┌──
Lemma milter_starts s : c_Protocol cfg ∈ [protocolHTTP; protocolMilter; protocolGRPC] ->
  up 1 s -> match fx.OnStart (milterHook cfg) s with (Ok _, s') => up 2 s' | (Err _, s') => down cfg false 1 s' end.
Proof.
  intros Hp Hup. cbn [milterHook fx.OnStart]. unfold zoom. destruct (decide (slot cfg = 1%nat)) as [Hs|Hs].
  - assert (E : c_Protocol cfg = protocolMilter) by (destruct (slot_cases Hp) as [[]|[[]|[]]]; [lia|done|lia]).
    rewrite (u_before _ _ _ _ Hup) by lia. cbn [fresh p_world p_milter].
    pose proof (startMilterServer_starts cfg (Some m0) E protocol) as G. pose proof (startMilterServer_keeps m0 (freshWorld protocol) E) as K.
    destruct (startMilterServer cfg (Some m0) (freshWorld protocol)) as [[m'|e] w]; [|subst w; by apply (slot_fails 1)].
    destruct G as (Hh & srv & G1 & G2 & G3), K as (m1 & l & -> & K1 & K2).
    apply (slot_starts 1 _ srv); try done; [by rewrite E| |by rewrite E].
    intros l' Hl'. exists m1. split; [done|]. apply elem_servedEvents in K2. rewrite G1 in K2. apply list_elem_of_singleton in K2 as <-. by rewrite K1.
  - assert (E : c_Protocol cfg <> protocolMilter) by (destruct (slot_cases Hp) as [[? ->]|[[]|[? ->]]]; done).
    rewrite (proj1 (proj2 (startHooks_other cfg (p_milter s) None (p_world s))) E).
    unfold store. assert (withMilter (p_milter s) (withWorld (p_world s) s) = s) as -> by (by destruct s).
    by apply (other_starts 1).
Qed.

Lemma grpc_starts s : c_Protocol cfg ∈ [protocolHTTP; protocolMilter; protocolGRPC] ->
  up 2 s -> match fx.OnStart (grpcHook cfg) s with (Ok _, s') => up 3 s' | (Err _, s') => down cfg false 2 s' end.
Proof.
  intros Hp Hup. cbn [grpcHook fx.OnStart]. unfold zoom. destruct (decide (slot cfg = 2%nat)) as [Hs|Hs].
  - assert (E : c_Protocol cfg = protocolGRPC) by (destruct (slot_cases Hp) as [[]|[[]|[]]]; [lia|lia|done]).
    rewrite (u_before _ _ _ _ Hup) by lia. cbn [fresh p_world p_grpc].
    pose proof (startGRPCServer_starts cfg (Some g0) E protocol) as G. pose proof (startGRPCServer_keeps E) as K.
    destruct (startGRPCServer cfg (Some g0) (freshWorld protocol)) as [[g'|e] w]; [|destruct G as [Hh Hq]; by apply (slot_fails 2)].
    destruct G as (Hh & srv & G1 & G2 & G3), K as (g1 & Hg1 & K1 & K2). cbn in Hg1. subst g'.
    apply (slot_starts 2 _ srv); try done; [by rewrite E| |by intros _; exists g1].
    intros l Hl. exists g1. split_and!; [done|done|]. destruct srv as [| | |l']; try done. injection Hl as ->.
    apply elem_servedEvents. change (ServeGRPC l ∈ servedEvents (w_events w)). rewrite G1. by apply list_elem_of_singleton.
  - assert (E : c_Protocol cfg <> protocolGRPC) by (destruct (slot_cases Hp) as [[? ->]|[[? ->]|[]]]; done).
    rewrite (proj2 (proj2 (startHooks_other cfg None (p_grpc s) (p_world s))) E).
    unfold store. assert (withGRPC (p_grpc s) (withWorld (p_world s) s) = s) as -> by (by destruct s).
    by apply (other_starts 2).
Qed.

Lemma slot_bound : (slot cfg <= 2)%nat.
Proof. unfold slot. repeat case_decide; lia. Qed.
Lemma owns_more i s s' more l :
  events s' = (events s ++ more)%list -> p_milter s' = p_milter s -> p_grpc s' = p_grpc s -> (i < 3)%nat -> owns i s l -> owns i s' l.
Proof.
  intros He Em Eg Hi. destruct i as [|[|[|i]]]; [by apply (owns0_more _ _ more)| | |lia]; cbn; rewrite ?Em, ?Eg, ?He; [done|].
  intros (g & Hg & Hs & Hl). exists g. split_and!; [done|done|]. apply elem_of_app. by left.
Qed.
(** The metrics endpoint on top of a server that is up. *)
Lemma serving_more i s s' more :
  up 3 s -> (3 <= i)%nat -> events s' = (events s ++ more)%list -> p_milter s' = p_milter s -> p_grpc s' = p_grpc s ->
  p_notified s' = p_notified s -> servedEvents more = [] ->
  (forall l, Opened l ∈ more -> released (events s') l \/ (3 < i)%nat /\ owns 3 s' l) ->
  held i s' /\ serves cfg (events s') /\ (c_Protocol cfg = protocolGRPC -> grpcServing s') /\ p_notified s' = false.
Proof.
  intros [_ U2 U3 U4] Hi He Em Eg En Hq Hm. pose proof slot_bound. destruct U3 as [U3 U3']; [lia|]. split_and!.
  - intros l Hl. rewrite He in Hl. apply elem_of_app in Hl as [Hl|Hl].
    + destruct (U2 l Hl) as [Hr|(j & Hj & Ho)]; [left; rewrite He; by apply released_app|right]. exists j. split; [lia|].
      by eapply owns_more.
    + destruct (Hm l Hl) as [|[Ht Ho]]; [by left|right]. by exists 3%nat.
  - destruct U3 as (srv & U3). exists srv. by rewrite He, servedEvents_quiet.
  - intros Hg. destruct (U3' Hg) as (g & Hgs). exists g. by rewrite Eg.
  - rewrite En. apply U4. lia.
Qed.
Lemma serving_up i s : (3 <= i)%nat -> (i <= 4 -> p_notified s = false)%nat ->
  held i s -> serves cfg (events s) -> (c_Protocol cfg = protocolGRPC -> grpcServing s) -> up i s.
Proof. intros Hi Hn Hh Hs Hg. pose proof slot_bound. split; [lia|done|done|done]. Qed.
Lemma up_down b i s : (3 <= i)%nat -> up i s -> down cfg b i s.
Proof.
  intros Hi [_ U2 U3 U4]. pose proof slot_bound. destruct U3 as [U3 U3']; [lia|]. split; [done| |lia|done].
  right. split; [done|]. left. split; [lia|done].
Qed.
└──
* _Your objective_
When the material above is given again, every line must match it exactly.

* _Answer to this problem_
Lemma milter_starts s : c_Protocol cfg ∈ [protocolHTTP; protocolMilter; protocolGRPC] ->
  up 1 s -> match fx.OnStart (milterHook cfg) s with (Ok _, s') => up 2 s' | (Err _, s') => down cfg false 1 s' end.
Proof.
  intros Hp Hup. cbn [milterHook fx.OnStart]. unfold zoom. destruct (decide (slot cfg = 1%nat)) as [Hs|Hs].
  - assert (E : c_Protocol cfg = protocolMilter) by (destruct (slot_cases Hp) as [[]|[[]|[]]]; [lia|done|lia]).
    rewrite (u_before _ _ _ _ Hup) by lia. cbn [fresh p_world p_milter].
    pose proof (startMilterServer_starts cfg (Some m0) E protocol) as G. pose proof (startMilterServer_keeps m0 (freshWorld protocol) E) as K.
    destruct (startMilterServer cfg (Some m0) (freshWorld protocol)) as [[m'|e] w]; [|subst w; by apply (slot_fails 1)].
    destruct G as (Hh & srv & G1 & G2 & G3), K as (m1 & l & -> & K1 & K2).
    apply (slot_starts 1 _ srv); try done; [by rewrite E| |by rewrite E].
    intros l' Hl'. exists m1. split; [done|]. apply elem_servedEvents in K2. rewrite G1 in K2. apply list_elem_of_singleton in K2 as <-. by rewrite K1.
  - assert (E : c_Protocol cfg <> protocolMilter) by (destruct (slot_cases Hp) as [[? ->]|[[]|[? ->]]]; done).
    rewrite (proj1 (proj2 (startHooks_other cfg (p_milter s) None (p_world s))) E).
    unfold store. assert (withMilter (p_milter s) (withWorld (p_world s) s) = s) as -> by (by destruct s).
    by apply (other_starts 1).
Qed.

Lemma grpc_starts s : c_Protocol cfg ∈ [protocolHTTP; protocolMilter; protocolGRPC] ->
  up 2 s -> match fx.OnStart (grpcHook cfg) s with (Ok _, s') => up 3 s' | (Err _, s') => down cfg false 2 s' end.
Proof.
  intros Hp Hup. cbn [grpcHook fx.OnStart]. unfold zoom. destruct (decide (slot cfg = 2%nat)) as [Hs|Hs].
  - assert (E : c_Protocol cfg = protocolGRPC) by (destruct (slot_cases Hp) as [[]|[[]|[]]]; [lia|lia|done]).
    rewrite (u_before _ _ _ _ Hup) by lia. cbn [fresh p_world p_grpc].
    pose proof (startGRPCServer_starts cfg (Some g0) E protocol) as G. pose proof (startGRPCServer_keeps E) as K.
    destruct (startGRPCServer cfg (Some g0) (freshWorld protocol)) as [[g'|e] w]; [|destruct G as [Hh Hq]; by apply (slot_fails 2)].
    destruct G as (Hh & srv & G1 & G2 & G3), K as (g1 & Hg1 & K1 & K2). cbn in Hg1. subst g'.
    apply (slot_starts 2 _ srv); try done; [by rewrite E| |by intros _; exists g1].
    intros l Hl. exists g1. split_and!; [done|done|]. destruct srv as [| | |l']; try done. injection Hl as ->.
    apply elem_servedEvents. change (ServeGRPC l ∈ servedEvents (w_events w)). rewrite G1. by apply list_elem_of_singleton.
  - assert (E : c_Protocol cfg <> protocolGRPC) by (destruct (slot_cases Hp) as [[? ->]|[[? ->]|[]]]; done).
    rewrite (proj2 (proj2 (startHooks_other cfg None (p_grpc s) (p_world s))) E).
    unfold store. assert (withGRPC (p_grpc s) (withWorld (p_world s) s) = s) as -> by (by destruct s).
    by apply (other_starts 2).
Qed.

Lemma slot_bound : (slot cfg <= 2)%nat.
Proof. unfold slot. repeat case_decide; lia. Qed.
Lemma owns_more i s s' more l :
  events s' = (events s ++ more)%list -> p_milter s' = p_milter s -> p_grpc s' = p_grpc s -> (i < 3)%nat -> owns i s l -> owns i s' l.
Proof.
  intros He Em Eg Hi. destruct i as [|[|[|i]]]; [by apply (owns0_more _ _ more)| | |lia]; cbn; rewrite ?Em, ?Eg, ?He; [done|].
  intros (g & Hg & Hs & Hl). exists g. split_and!; [done|done|]. apply elem_of_app. by left.
Qed.
(** The metrics endpoint on top of a server that is up. *)
Lemma serving_more i s s' more :
  up 3 s -> (3 <= i)%nat -> events s' = (events s ++ more)%list -> p_milter s' = p_milter s -> p_grpc s' = p_grpc s ->
  p_notified s' = p_notified s -> servedEvents more = [] ->
  (forall l, Opened l ∈ more -> released (events s') l \/ (3 < i)%nat /\ owns 3 s' l) ->
  held i s' /\ serves cfg (events s') /\ (c_Protocol cfg = protocolGRPC -> grpcServing s') /\ p_notified s' = false.
Proof.
  intros [_ U2 U3 U4] Hi He Em Eg En Hq Hm. pose proof slot_bound. destruct U3 as [U3 U3']; [lia|]. split_and!.
  - intros l Hl. rewrite He in Hl. apply elem_of_app in Hl as [Hl|Hl].
    + destruct (U2 l Hl) as [Hr|(j & Hj & Ho)]; [left; rewrite He; by apply released_app|right]. exists j. split; [lia|].
      by eapply owns_more.
    + destruct (Hm l Hl) as [|[Ht Ho]]; [by left|right]. by exists 3%nat.
  - destruct U3 as (srv & U3). exists srv. by rewrite He, servedEvents_quiet.
  - intros Hg. destruct (U3' Hg) as (g & Hgs). exists g. by rewrite Eg.
  - rewrite En. apply U4. lia.
Qed.
Lemma serving_up i s : (3 <= i)%nat -> (i <= 4 -> p_notified s = false)%nat ->
  held i s -> serves cfg (events s) -> (c_Protocol cfg = protocolGRPC -> grpcServing s) -> up i s.
Proof. intros Hi Hn Hh Hs Hg. pose proof slot_bound. split; [lia|done|done|done]. Qed.
Lemma up_down b i s : (3 <= i)%nat -> up i s -> down cfg b i s.
Proof.
  intros Hi [_ U2 U3 U4]. pose proof slot_bound. destruct U3 as [U3 U3']; [lia|]. split; [done| |lia|done].
  right. split; [done|]. left. split; [lia|done].
Qed.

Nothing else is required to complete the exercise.